Julius Tafel was born in the village of Choindez in Courrendlin, Switzerland on 2 June 1862. Tafel's father, Julius Tafel Sr. (1827-1893) studied chemistry at the University of Tübingen and became a director of Von Roll’s iron and steel works located in Choindez in 1856, and then took a top management position in steel works located in Gerlafingen in 1863.
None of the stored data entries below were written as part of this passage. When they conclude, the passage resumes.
(* ===== verification/UcStore.v ===== *)
(** * The universal client: its event store

    [universalClient/store/models.go], [tss/eventstore/store.go],
    [tss/expirysweeper/sweeper.go], the event rows of [chains/common/chain_store.go]
    and the converters of [chains/push/event_parser.go].  Each universal validator
    runs a client; its database holds one row per event of Push Chain (a key process,
    an outbound or a fund migration to sign) with the status of its processing.

    The database is reliable and serves one statement at a time.  A JSON payload is
    the record it decodes to; a payload that does not decode is [None]. *)
From S2P Require Import Prelude GoStrings UvTypes TssTypes UxTypes RegTypes World Utss.
From Stdlib Require Import Ascii.

Module Uc.
(** ** Rows *)
Inductive EventStatus :=
| StatusPending | StatusConfirmed | StatusInProgress | StatusSigned | StatusBroadcasted
| StatusCompleted | StatusReverted | StatusReorged.
#[global] Instance EventStatus_eq_dec : EqDecision EventStatus.
Proof. solve_decision. Defined.
Inductive EventType :=
| EventTypeKeygen | EventTypeKeyrefresh | EventTypeQuorumChange | EventTypeSignOutbound
| EventTypeSignFundMigrate | EventTypeInbound | EventTypeOutbound.
#[global] Instance EventType_eq_dec : EqDecision EventType.
Proof. solve_decision. Defined.
(** [ConfirmationUnset]: the empty string of a row whose parser gave up early. *)
Inductive ConfirmationType := ConfirmationStandard | ConfirmationFast | ConfirmationInstant | ConfirmationUnset.

(** [uexecutortypes.OutboundCreatedEvent] *)
Record OutboundCreatedEvent := mkOutboundCreatedEvent {
  OcUniversalTxId : string; OcTxID : string; OcDestinationChain : string; OcRecipient : string; OcAmount : string;
  OcAssetAddr : string; OcSender : string; OcPayload : string; OcGasFee : string; OcGasLimit : string;
  OcGasPrice : string; OcGasToken : string; OcTxType : string; OcPcTxHash : string; OcLogIndex : string;
  OcRevertMsg : string; OcSigningDeadline : Z }.
(** [utsstypes.FundMigrationInitiatedEventData] *)
Record FundMigrationInitiatedEventData := mkFundMigrationData {
  FmMigrationID : Z; FmOldKeyID : string; FmOldTssPubkey : string; FmCurrentKeyID : string;
  FmCurrentTssPubkey : string; FmChain : string; FmBlockHeight : Z; FmGasPrice : string; FmGasLimit : Z;
  FmL1GasFee : string }.
(** [txflow.SigningData]: hexadecimal strings. *)
Record SigningData := mkSigningData {
  Signature : string; SigningHash : string; SdNonce : Z; TSSFundMigrationAmount : option Z }.
(** [common.UniversalTx]: an inbound seen on another chain. *)
Record UniversalTx := mkUniversalTx {
  UtSourceChain : string; UtLogIndex : Z; UtSender : string; UtRecipient : string; UtToken : string; UtAmount : string;
  UtRawPayload : string; UtVerificationData : string; UtRevertFundRecipient : string; UtTxType : Z; UtFromCEA : bool }.
#[global] Instance UniversalTx_eta : Eta UniversalTx := λ r,
  mkUniversalTx (UtSourceChain r) (UtLogIndex r) (UtSender r) (UtRecipient r) (UtToken r) (UtAmount r)
    (UtRawPayload r) (UtVerificationData r) (UtRevertFundRecipient r) (UtTxType r) (UtFromCEA r).
(** [common.OutboundEvent]: the execution of an outbound seen on another chain. *)
Record OutboundEvent := mkOutboundEvent { ObsTxID : string; ObsUniversalTxID : string; ObsGasFeeUsed : string }.
(** A decoded payload: the fields the readers look for; absent ones are zero. *)
Record Payload := mkPayload {
  AsOutbound : OutboundCreatedEvent;
  AsMigration : FundMigrationInitiatedEventData;
  ProcessID : Z;
  SigningDataOf : option SigningData;
  AsUniversalTx : UniversalTx;
  AsObserved : OutboundEvent }.
#[global] Instance Payload_eta : Eta Payload := λ r,
  mkPayload (AsOutbound r) (AsMigration r) (ProcessID r) (SigningDataOf r) (AsUniversalTx r) (AsObserved r).
Record Event := mkEvent {
  EventID : string;
  EvBlockHeight : Z;
  ExpiryBlockHeight : Z;
  EvType : EventType;
  EvConfirmation : ConfirmationType;
  EvStatus : EventStatus;
  EventData : option Payload;
  VoteTxHash : string;
  BroadcastedTxHash : string;
  EvCreatedAt : Z;
  EvUpdatedAt : Z }.
#[global] Instance Event_eta : Eta Event := λ r,
  mkEvent (EventID r) (EvBlockHeight r) (ExpiryBlockHeight r) (EvType r) (EvConfirmation r) (EvStatus r)
    (EventData r) (VoteTxHash r) (BroadcastedTxHash r) (EvCreatedAt r) (EvUpdatedAt r).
Tafel attended the Realgymnasium in Stuttgart and Nuremberg, then studied chemistry from 1880 at the University of Zurich, the Ludwig-Maximilians-Universität München, and the University of Erlangen. In 1884, he obtained his Ph.D. under Emil Fischer, who had joined the University of Erlangen in 1882. Tafel followed Fischer to the University of Würzburg in 1885 as his private assistant and completed his habilitation in 1888.

==Work==
He worked first with Emil Fischer on the field of organic chemistry, but changed to electrochemistry after his work with Wilhelm Ostwald. He is known for the discovery of an electrosynthetic rearrangement reaction of various alkylated ethyl acetoacetates to form hydrocarbons, now called the Tafel rearrangement, and the Tafel equation, which relates the rate of an electrochemical reaction to the overpotential. He is also credited for the discovery of the catalytic mechanism of hydrogen evolution (the Tafel mechanism). Tafel retired aged 48 due to ill health but continued to write book reviews until his death.

==Death==
Tafel suffered from insomnia and eventually had a complete nervous breakdown. He committed suicide in Munich in 1918.